The impact of any pandemic would vary, as a virus that causes only mild illness in countries with strong health systems can become "devastating" in those with weak health systems, shortages of drugs and poorly equipped hospitals, it said.
The new virus, commonly referred to as swine flu, "appears to be more contagious than seasonal influenza" and practically the whole world lacks immunity to it, the WHO said in a document entitled "Assessing the severity of an influenza pandemic."
Nikki Shindo of the WHO's global influenza programme said that 10 percent of those infected with the strain in Mexico and the United States needed to be admitted to hospital -- far more than the rate for seasonal flu, which kills up to 500,000 people a year.
"This is clearly different than what we see from seasonal influenza," Shindo told a news conference.
Despite this, she said most patients could recover from H1N1 with simple steps like hydration, and without any drug treatment, raising questions about the rush to stockpile and prescribe antivirals to treat the disease.
The WHO will soon issue new guidance recommending that Tamiflu and other antiviral drugs be used only for vulnerable patients such as pregnant women and people with other health problems such as diabetes and cardiovascular disease, she said.
"We will recommend to consider the use of antivirals for high-risk groups or the group of people at increased risk, depending on the availability," said Shindo, a medical officer who heads WHO's clinical team.
Aspirin should not be used because of a risk of liver damage, she added.
LESS SEVERE IN EUROPE
The Swiss drugmaker Roche said earlier on Tuesday it would donate 5.65 million packs of its Tamiflu to the WHO to replenish stockpiles deployed against the H1N1 outbreak and said it was ramping up production of the drug.
European countries on alert for the flu, whose emergence caused the WHO to declare a global pandemic is "imminent," have been prescribing antivirals to treat those infected and reduce the risk they will spread it to others around them.

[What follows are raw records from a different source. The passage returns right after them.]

(** * SheetMind action engine (frontend/deploy/Code.gs): a shallow embedding

    The Apps Script file [Code.gs] drives a spreadsheet through the host
    service [SpreadsheetApp].  This development embeds the script's own
    functions as Rocq functions over an explicit model of the host document
    and proves properties of the column codec, the payload guard, the
    handlers [setFormula] and [_deleteRows], the dispatcher, the plan
    executor and the undo operation.

    Conventions.
    - JavaScript numbers that hold row/column indices are integers ([Z]).
      The script computes with doubles, which are exact on integers up to
      [MAX_SAFE_INTEGER] in magnitude; statements about the arithmetic of
      [_letterToColumn] and [parseInt] on arbitrary input carry that bound.
    - JavaScript strings are [string], one [ascii] per code unit: the
      strings of the model are those whose code units are below 256.  On
      these, [\s] is TAB, LF, VT, FF, CR, SPACE and NBSP (160), [\d] is
      [0-9], and letter case is interpreted for [A-Z] and [a-z].
    - A call that may throw runs in the monad [M]: the result is either
      [Returned v] or [Thrown msg], and the effects made before a throw stay
      in the state, as in JavaScript. *)

From Stdlib Require Import ZArith Ascii String List Lia Bool Sorted.
From stdpp Require Import base option list gmap strings pretty fin_maps sorting.

Local Open Scope string_scope.
Local Open Scope list_scope.
Local Open Scope Z_scope.

(** ** JavaScript string primitives *)

(** [Number.MAX_SAFE_INTEGER]: up to here every integer is a double, and
    sums and products of integers that stay below it are computed exactly. *)
Definition MAX_SAFE_INTEGER : Z := 2 ^ 53 - 1.

(** [s.charCodeAt(i)] for a code unit below 256. *)
Definition charCode (ch : ascii) : Z := Z.of_nat (nat_of_ascii ch).

(** [String.fromCharCode(n)]. *)
Definition fromCharCode (n : Z) : ascii := ascii_of_nat (Z.to_nat n).

(** ** Column index codec ([_colLetter], [_letterToColumn]) *)

Module Codec.

(** The [while (c > 0)] loop of [_colLetter]; [letter] is the accumulator
    that the loop prepends to.  [fuel] bounds the number of iterations. *)
Fixpoint _colLetter_loop (fuel : nat) (c : Z) (letter : string) : string :=
  match fuel with
  | O => letter
  | S fuel' =>
      if 0 <? c then
        let mod_ := Z.rem (c - 1) 26 in
        _colLetter_loop fuel' ((c - 1) / 26) (String (fromCharCode (65 + mod_)) letter)
      else letter
  end.

(** The body of [_colLetter] after a cache miss: the letters of [col]. *)
Definition colLetter_compute (col : Z) : string :=
  _colLetter_loop (Z.to_nat col) col "".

Shindo allowed that such aggressive therapy may have helped reduce the severity of the disease outside its epicentre Mexico, where 56 people have died from infection. "It could be the reason why we are seeing less severe cases in Europe," she said.
H1N1 flu has also killed three people in the United States and one each in Canada and Costa Rica, according to WHO figures.

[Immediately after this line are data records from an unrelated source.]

(** X12. Aggregation keeps the totals: in a call of [getData] at [state]
    or [country] granularity that returns, with [Lat], [Long] and the
    selected dates distinct labels, take a returned table and a selected
    date.  When the source table has one cell per column in every row and
    its date column, after normalisation and the country filter, holds
    integers that are not negative and add up to less than 2^63, the date
    column of the returned table adds up to the same total. *)
Theorem aggregation_keeps_totals :
  forall (self : CovidData) (h : store) (Tc Td Tr Trt : DataFrame)
         (g : string) (c d : option string) (data : dict loc) (r : option loc),
    at_ h (confirmed_df self) Tc -> at_ h (deaths_df self) Td ->
    at_ h (recovered_df self) Tr -> at_ h (routes_df self) Trt ->
    g = "state" \/ g = "country" ->
    nodupb ("Lat" :: "Long" :: selected_dates d (date_columns Tc)) = true ->
    fst (getData self g c d h) = Ok (data, r) ->
    forall name l dte,
      In (name, l) data -> In dte (selected_dates d (date_columns Tc)) ->
      exists T R, In (name, T) (case_tables g Tc Td Tr) /\
        at_ (snd (getData self g c d h)) l R /\
        (rectangular T = true ->
         counts_column (case_input c T) dte = true ->
         forall n, column_total (case_input c T) dte = Ok n ->
                   (n < 2 ^ 63)%Z ->
                   column_total R dte = Ok n).
Proof.
  intros self h Tc Td Tr Trt g c d data r Ec Ed Er Et Hg N F name l dte I Id.
  destruct (getData_tables self g c d h Tc Td Tr Trt data r Ec Ed Er Et Hg F)
    as (sel & ro & Es & _ & _ & Tab).
  destruct (select_dates_ok d (date_columns Tc) (select_dates_selector _ _ _ Es) N)
    as (sel' & Es' & Plan & Cols).
  rewrite Es in Es'. injection Es' as <-.
  destruct (Tab name l I) as (T & R & IT & A & E).
  exists T, R. split; [exact IT|]. split; [exact A|].
  intros Rect Cnt n Tot Small.
  set (ds := selected_dates d (date_columns Tc)) in *.
  set (T1 := case_input c T) in *.
  destruct (regroup_rows_keys _ _ _ _ _ _ E Plan) as (ixs & Ek & CR & Fresh & Rows).
  destruct (counts_column_inv _ _ Cnt) as (i & Ei & Dt & Nonneg).
  set (w := fun r : Row => pd.int_of (nth i (vals r) CNaN)) in *.
  assert (Tn : n = pd.Zsum (map w (rows T1))).
  { unfold column_total, pd.getitem in Tot. rewrite Ei in Tot. cbn [rbind] in Tot.
    injection Tot as <-. unfold pd.column_at. now rewrite map_map. }
  assert (Keyed : pd.keyed ixs (rows T1) = rows T1).
  { apply keyed_all.
    - apply restrict_rectangular. now rewrite fillna_rectangular.
    - apply restrict_clean, fillna_clean.
    - now apply (key_indices_lt T1 (location_keys g)). }
  (* the position of the date among the columns of the result *)
  apply mem_In in Id. destruct (mem_index_of _ _ Id) as (j & Ej & _).
  apply nodupb_cons in N as (N1 & N). apply nodupb_cons in N as (N2 & _).
  rewrite mem_cons in N1. apply orb_false_elim in N1 as (_ & N1).
  assert (Ex : index_of dte (snd sel) = Some (S (S j))).
  { rewrite Cols. cbn [index_of].
    destruct (String.eqb_spec "Lat" dte) as [<-|_]; [congruence|].
    destruct (String.eqb_spec "Long" dte) as [<-|_]; [congruence|].
    rewrite Ej. reflexivity. }
  assert (Fd : mem dte (location_keys g) = false).
  { rewrite Forall_forall in Fresh. apply Fresh. now apply mem_In. }
  unfold column_total, pd.getitem. rewrite CR, (index_of_app_r _ _ _ _ Fd Ex).
  cbn [rbind]. f_equal.
  rewrite Tn, <- Keyed, <- (groups_partition_weight ixs (rows T1) w).
  unfold pd.column_at. rewrite map_map.
  apply Zsum_Forall2.
  eapply Forall2_impl; [|exact Rows].
  intros k row (mlat & mlong & sums & Ev & Lk & Sums). cbv beta.
  destruct (Forall2_nth_l _ _ _ _ _ Sums (index_of_nth_error _ _ _ Ej))
    as (s & Es_ & Gt).
  rewrite Ev, app_nth2 by lia.
  replace (length (location_keys g) + S (S j) - length k) with (S (S j)) by lia.
  cbn [nth]. rewrite (nth_error_nth _ _ CNaN Es_).
  unfold group_total in Gt. rewrite Ek in Gt. cbn [rbind] in Gt.
  unfold pd.getitem in Gt. cbn [columns rows] in Gt. rewrite Ei in Gt.
  cbn [rbind] in Gt. rewrite Dt in Gt. cbn [pd.agg_sum] in Gt.
  injection Gt as <-. cbn [pd.int_of].
  unfold pd.column_at. rewrite map_map. fold w.
  apply wrap64_small.
  pose proof (Zsum_filter_bounds w (fun r0 => key_eqb (pd.key_of ixs r0) k)
                (rows T1) Nonneg) as B.
  unfold pd.group. rewrite Keyed. lia.
Qed.

Lemma aggregation_keeps_totals_witness :
  exists R,
    at_ (snd (getData ex_self "state" None None ex_store)) 9 R /\
    column_total (case_input None ex_confirmed) "1/23/20" = Ok 26%Z /\
    column_total R "1/23/20" = Ok 26%Z.
Proof.
  destruct (aggregation_keeps_totals ex_self ex_store
              ex_confirmed ex_deaths ex_recovered ex_routes "state" None None
              [("confirmed", 9); ("deaths", 11)] (Some 15)
              eq_refl eq_refl eq_refl eq_refl (or_introl eq_refl) eq_refl eq_refl
              "confirmed" 9 "1/23/20" (or_introl eq_refl) (or_intror (or_introl eq_refl)))
    as (T & R & IT & A & H).
  exists R. split; [exact A|]. split; [reflexivity|].
  destruct IT as [E | [E | []]]; [|discriminate E].
  injection E as <-. apply H; reflexivity.
Defined.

Few of the victims appear to have been completely healthy before catching and succumbing to the flu, according to Shindo, who said the new WHO guidance would reflect findings that the strain was most dangerous to those with chronic health problems.
Governments will likely adopt a variety of strategies about who should get antivirals, with the WHO guidance as a reference point. "The countries have to make their prioritisation," Shindo said. "There will be discussions about how to use it."
According to the United Nations agency's latest tally, some 5,251 people have been infected with H1N1 flu in 30 countries.
The virus has caused mild flu-like symptoms such as nausea, fever, and diarrhoea in most patients, and some people infected with it have even been asymptomatic.
But flu strains mutate frequently and unpredictably and "the emergence of an inherently more virulent virus during the course of a pandemic can never be ruled out," the WHO said.
"The overall severity of a pandemic is further influenced by the tendency of pandemics to encircle the globe in at least two, sometimes three, waves," it said. "For many reasons, the severity of subsequent waves can differ dramatically in some or even most countries."
The 1918 influenza pandemic -- which killed tens of millions of people -- began mild and returned within six months in a much more lethal form. The 1968 pandemic began relatively mild, with sporadic cases prior to the first wave, and remained mild in its second wave in most, but not all countries.